ASSIGNED TASK: Of all the lines in the records below, copy only those that contain the string "pose".

Data entries:

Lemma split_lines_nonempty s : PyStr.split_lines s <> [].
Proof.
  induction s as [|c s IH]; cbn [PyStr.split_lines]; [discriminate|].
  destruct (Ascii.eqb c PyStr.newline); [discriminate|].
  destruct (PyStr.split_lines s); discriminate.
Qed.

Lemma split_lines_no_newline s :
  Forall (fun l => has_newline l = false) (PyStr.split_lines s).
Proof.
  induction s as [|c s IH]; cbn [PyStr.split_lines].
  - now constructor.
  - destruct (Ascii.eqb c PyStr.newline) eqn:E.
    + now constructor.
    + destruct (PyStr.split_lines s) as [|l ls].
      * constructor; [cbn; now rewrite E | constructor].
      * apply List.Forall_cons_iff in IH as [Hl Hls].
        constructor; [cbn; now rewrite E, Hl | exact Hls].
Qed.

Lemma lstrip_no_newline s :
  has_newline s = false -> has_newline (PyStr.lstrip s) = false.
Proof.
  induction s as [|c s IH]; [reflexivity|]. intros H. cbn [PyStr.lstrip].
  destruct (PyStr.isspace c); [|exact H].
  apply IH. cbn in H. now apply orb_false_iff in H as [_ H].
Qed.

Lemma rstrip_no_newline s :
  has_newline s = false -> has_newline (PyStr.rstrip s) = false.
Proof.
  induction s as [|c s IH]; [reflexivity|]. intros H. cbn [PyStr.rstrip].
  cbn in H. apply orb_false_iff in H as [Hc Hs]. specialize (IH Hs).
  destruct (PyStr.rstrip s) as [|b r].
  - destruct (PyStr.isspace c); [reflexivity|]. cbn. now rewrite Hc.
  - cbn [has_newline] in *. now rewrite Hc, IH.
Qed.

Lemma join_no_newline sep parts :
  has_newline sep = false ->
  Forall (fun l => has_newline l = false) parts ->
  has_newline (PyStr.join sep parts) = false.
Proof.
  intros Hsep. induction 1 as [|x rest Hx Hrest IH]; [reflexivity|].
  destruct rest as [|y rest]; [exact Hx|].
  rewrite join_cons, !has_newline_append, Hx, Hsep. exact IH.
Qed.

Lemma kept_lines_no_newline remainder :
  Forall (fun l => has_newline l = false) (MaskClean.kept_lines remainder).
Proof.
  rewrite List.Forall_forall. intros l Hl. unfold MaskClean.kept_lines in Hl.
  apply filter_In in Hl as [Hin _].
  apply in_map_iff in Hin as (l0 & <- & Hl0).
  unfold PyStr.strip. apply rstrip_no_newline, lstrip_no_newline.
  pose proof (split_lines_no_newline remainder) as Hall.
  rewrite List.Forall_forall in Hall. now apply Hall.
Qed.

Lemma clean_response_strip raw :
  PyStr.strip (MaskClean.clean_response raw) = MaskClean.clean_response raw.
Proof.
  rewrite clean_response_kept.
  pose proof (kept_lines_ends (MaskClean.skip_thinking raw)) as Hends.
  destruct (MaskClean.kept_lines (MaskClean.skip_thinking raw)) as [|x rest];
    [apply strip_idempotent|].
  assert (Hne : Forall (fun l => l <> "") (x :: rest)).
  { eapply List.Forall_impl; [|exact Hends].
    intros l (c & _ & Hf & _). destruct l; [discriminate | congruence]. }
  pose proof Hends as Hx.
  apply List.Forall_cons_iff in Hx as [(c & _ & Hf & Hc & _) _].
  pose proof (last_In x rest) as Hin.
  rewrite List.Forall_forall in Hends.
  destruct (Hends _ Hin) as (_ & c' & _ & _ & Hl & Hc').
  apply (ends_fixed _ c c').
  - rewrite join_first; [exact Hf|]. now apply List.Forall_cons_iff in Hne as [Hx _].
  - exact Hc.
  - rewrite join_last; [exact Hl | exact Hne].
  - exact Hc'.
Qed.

==

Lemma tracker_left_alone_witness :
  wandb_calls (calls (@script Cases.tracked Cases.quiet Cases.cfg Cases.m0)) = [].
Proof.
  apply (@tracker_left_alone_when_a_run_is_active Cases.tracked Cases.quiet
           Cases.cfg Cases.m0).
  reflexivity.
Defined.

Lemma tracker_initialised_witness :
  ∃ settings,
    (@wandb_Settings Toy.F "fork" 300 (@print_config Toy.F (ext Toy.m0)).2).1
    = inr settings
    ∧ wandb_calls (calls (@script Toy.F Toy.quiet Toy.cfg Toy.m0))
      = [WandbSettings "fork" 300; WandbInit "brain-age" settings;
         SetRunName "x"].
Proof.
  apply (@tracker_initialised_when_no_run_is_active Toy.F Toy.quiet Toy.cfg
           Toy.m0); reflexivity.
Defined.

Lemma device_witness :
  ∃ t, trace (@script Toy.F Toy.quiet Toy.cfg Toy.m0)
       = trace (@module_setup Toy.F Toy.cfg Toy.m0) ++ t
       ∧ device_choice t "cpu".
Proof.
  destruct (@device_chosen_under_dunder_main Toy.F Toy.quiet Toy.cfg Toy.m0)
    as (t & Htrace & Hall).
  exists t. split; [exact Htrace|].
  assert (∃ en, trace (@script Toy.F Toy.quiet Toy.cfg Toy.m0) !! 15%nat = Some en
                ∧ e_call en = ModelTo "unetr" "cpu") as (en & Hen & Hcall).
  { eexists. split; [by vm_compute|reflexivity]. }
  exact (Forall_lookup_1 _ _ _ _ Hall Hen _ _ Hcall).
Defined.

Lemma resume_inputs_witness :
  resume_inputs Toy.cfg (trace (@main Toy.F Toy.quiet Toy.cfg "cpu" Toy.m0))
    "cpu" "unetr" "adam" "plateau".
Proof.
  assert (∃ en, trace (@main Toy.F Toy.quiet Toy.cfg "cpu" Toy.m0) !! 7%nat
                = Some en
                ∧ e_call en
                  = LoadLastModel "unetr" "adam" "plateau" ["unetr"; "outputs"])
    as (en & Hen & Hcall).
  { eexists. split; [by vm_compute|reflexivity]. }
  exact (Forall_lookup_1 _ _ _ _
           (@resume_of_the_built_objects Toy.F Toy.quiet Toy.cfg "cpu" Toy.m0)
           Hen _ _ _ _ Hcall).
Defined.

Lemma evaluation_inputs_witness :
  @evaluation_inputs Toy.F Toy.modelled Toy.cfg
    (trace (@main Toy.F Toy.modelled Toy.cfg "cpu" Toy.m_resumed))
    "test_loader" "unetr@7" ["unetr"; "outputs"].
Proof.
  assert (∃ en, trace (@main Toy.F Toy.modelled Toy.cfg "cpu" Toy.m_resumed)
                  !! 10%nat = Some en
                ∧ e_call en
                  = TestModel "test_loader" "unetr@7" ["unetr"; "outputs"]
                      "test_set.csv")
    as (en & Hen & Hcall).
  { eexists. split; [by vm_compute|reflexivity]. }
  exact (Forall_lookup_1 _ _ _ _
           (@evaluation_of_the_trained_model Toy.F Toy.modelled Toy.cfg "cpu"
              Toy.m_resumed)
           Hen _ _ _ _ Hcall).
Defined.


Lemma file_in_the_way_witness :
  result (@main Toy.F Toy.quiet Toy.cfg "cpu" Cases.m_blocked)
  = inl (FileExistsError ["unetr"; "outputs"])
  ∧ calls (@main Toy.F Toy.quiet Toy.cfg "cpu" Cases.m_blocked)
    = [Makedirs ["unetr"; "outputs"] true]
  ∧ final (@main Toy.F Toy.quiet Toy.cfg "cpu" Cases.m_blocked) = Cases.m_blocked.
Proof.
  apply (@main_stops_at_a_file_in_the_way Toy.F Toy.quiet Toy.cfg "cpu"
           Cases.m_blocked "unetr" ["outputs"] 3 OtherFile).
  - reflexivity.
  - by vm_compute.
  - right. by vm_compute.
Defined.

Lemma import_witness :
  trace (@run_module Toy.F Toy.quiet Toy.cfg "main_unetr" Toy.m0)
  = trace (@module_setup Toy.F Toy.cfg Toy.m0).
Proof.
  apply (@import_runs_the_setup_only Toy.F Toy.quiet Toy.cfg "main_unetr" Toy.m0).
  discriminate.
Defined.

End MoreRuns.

==

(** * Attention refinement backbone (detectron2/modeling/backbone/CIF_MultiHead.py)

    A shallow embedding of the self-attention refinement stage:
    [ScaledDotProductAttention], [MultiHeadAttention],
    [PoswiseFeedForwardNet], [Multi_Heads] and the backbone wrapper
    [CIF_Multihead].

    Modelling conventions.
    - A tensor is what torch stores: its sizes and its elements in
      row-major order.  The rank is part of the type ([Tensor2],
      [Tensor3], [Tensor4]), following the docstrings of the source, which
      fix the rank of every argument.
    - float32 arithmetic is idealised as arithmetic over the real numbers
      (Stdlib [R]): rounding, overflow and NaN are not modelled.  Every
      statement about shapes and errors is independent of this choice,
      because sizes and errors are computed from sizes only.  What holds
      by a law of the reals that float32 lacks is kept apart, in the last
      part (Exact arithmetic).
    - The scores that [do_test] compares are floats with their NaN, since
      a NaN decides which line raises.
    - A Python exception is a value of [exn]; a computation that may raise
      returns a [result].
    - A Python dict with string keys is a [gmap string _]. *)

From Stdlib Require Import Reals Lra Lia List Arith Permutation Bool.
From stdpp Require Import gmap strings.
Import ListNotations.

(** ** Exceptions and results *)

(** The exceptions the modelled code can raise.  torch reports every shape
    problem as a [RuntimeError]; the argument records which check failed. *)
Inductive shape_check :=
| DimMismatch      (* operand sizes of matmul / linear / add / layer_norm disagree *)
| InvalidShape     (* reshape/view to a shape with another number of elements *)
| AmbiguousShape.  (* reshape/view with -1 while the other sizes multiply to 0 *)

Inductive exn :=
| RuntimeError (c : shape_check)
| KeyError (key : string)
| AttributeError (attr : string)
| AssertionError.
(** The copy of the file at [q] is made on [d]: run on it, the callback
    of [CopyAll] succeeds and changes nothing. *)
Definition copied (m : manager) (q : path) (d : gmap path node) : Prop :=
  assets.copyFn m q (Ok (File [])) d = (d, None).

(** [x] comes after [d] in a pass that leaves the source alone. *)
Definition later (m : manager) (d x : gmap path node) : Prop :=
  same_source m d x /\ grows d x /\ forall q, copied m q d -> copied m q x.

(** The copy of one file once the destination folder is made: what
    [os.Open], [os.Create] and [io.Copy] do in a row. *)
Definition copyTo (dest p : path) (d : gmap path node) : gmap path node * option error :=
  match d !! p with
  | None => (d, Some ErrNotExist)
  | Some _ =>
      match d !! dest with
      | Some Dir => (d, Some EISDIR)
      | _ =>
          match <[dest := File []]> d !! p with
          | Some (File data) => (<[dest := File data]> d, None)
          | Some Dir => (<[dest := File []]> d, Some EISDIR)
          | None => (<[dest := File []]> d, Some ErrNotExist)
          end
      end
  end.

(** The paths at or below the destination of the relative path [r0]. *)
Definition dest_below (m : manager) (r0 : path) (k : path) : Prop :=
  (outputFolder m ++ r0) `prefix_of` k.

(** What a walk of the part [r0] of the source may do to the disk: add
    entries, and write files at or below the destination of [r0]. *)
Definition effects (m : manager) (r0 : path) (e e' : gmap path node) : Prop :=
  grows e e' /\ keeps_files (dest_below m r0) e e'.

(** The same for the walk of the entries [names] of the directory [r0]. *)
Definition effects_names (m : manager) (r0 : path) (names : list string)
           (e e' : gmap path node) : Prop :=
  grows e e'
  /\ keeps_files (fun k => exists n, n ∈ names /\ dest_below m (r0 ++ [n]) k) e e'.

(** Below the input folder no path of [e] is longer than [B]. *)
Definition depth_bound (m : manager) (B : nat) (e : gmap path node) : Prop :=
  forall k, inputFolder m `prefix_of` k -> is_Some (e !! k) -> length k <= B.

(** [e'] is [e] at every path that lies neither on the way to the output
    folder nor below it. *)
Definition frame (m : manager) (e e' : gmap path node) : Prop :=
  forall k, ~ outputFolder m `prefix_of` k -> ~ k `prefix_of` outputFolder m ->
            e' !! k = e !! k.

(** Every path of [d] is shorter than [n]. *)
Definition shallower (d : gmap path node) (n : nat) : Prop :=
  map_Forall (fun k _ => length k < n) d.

RESULT OF THIS EXERCISE:
  pose proof (split_lines_no_newline remainder) as Hall.
  pose proof (kept_lines_ends (MaskClean.skip_thinking raw)) as Hends.
  pose proof Hends as Hx.
  pose proof (last_In x rest) as Hin.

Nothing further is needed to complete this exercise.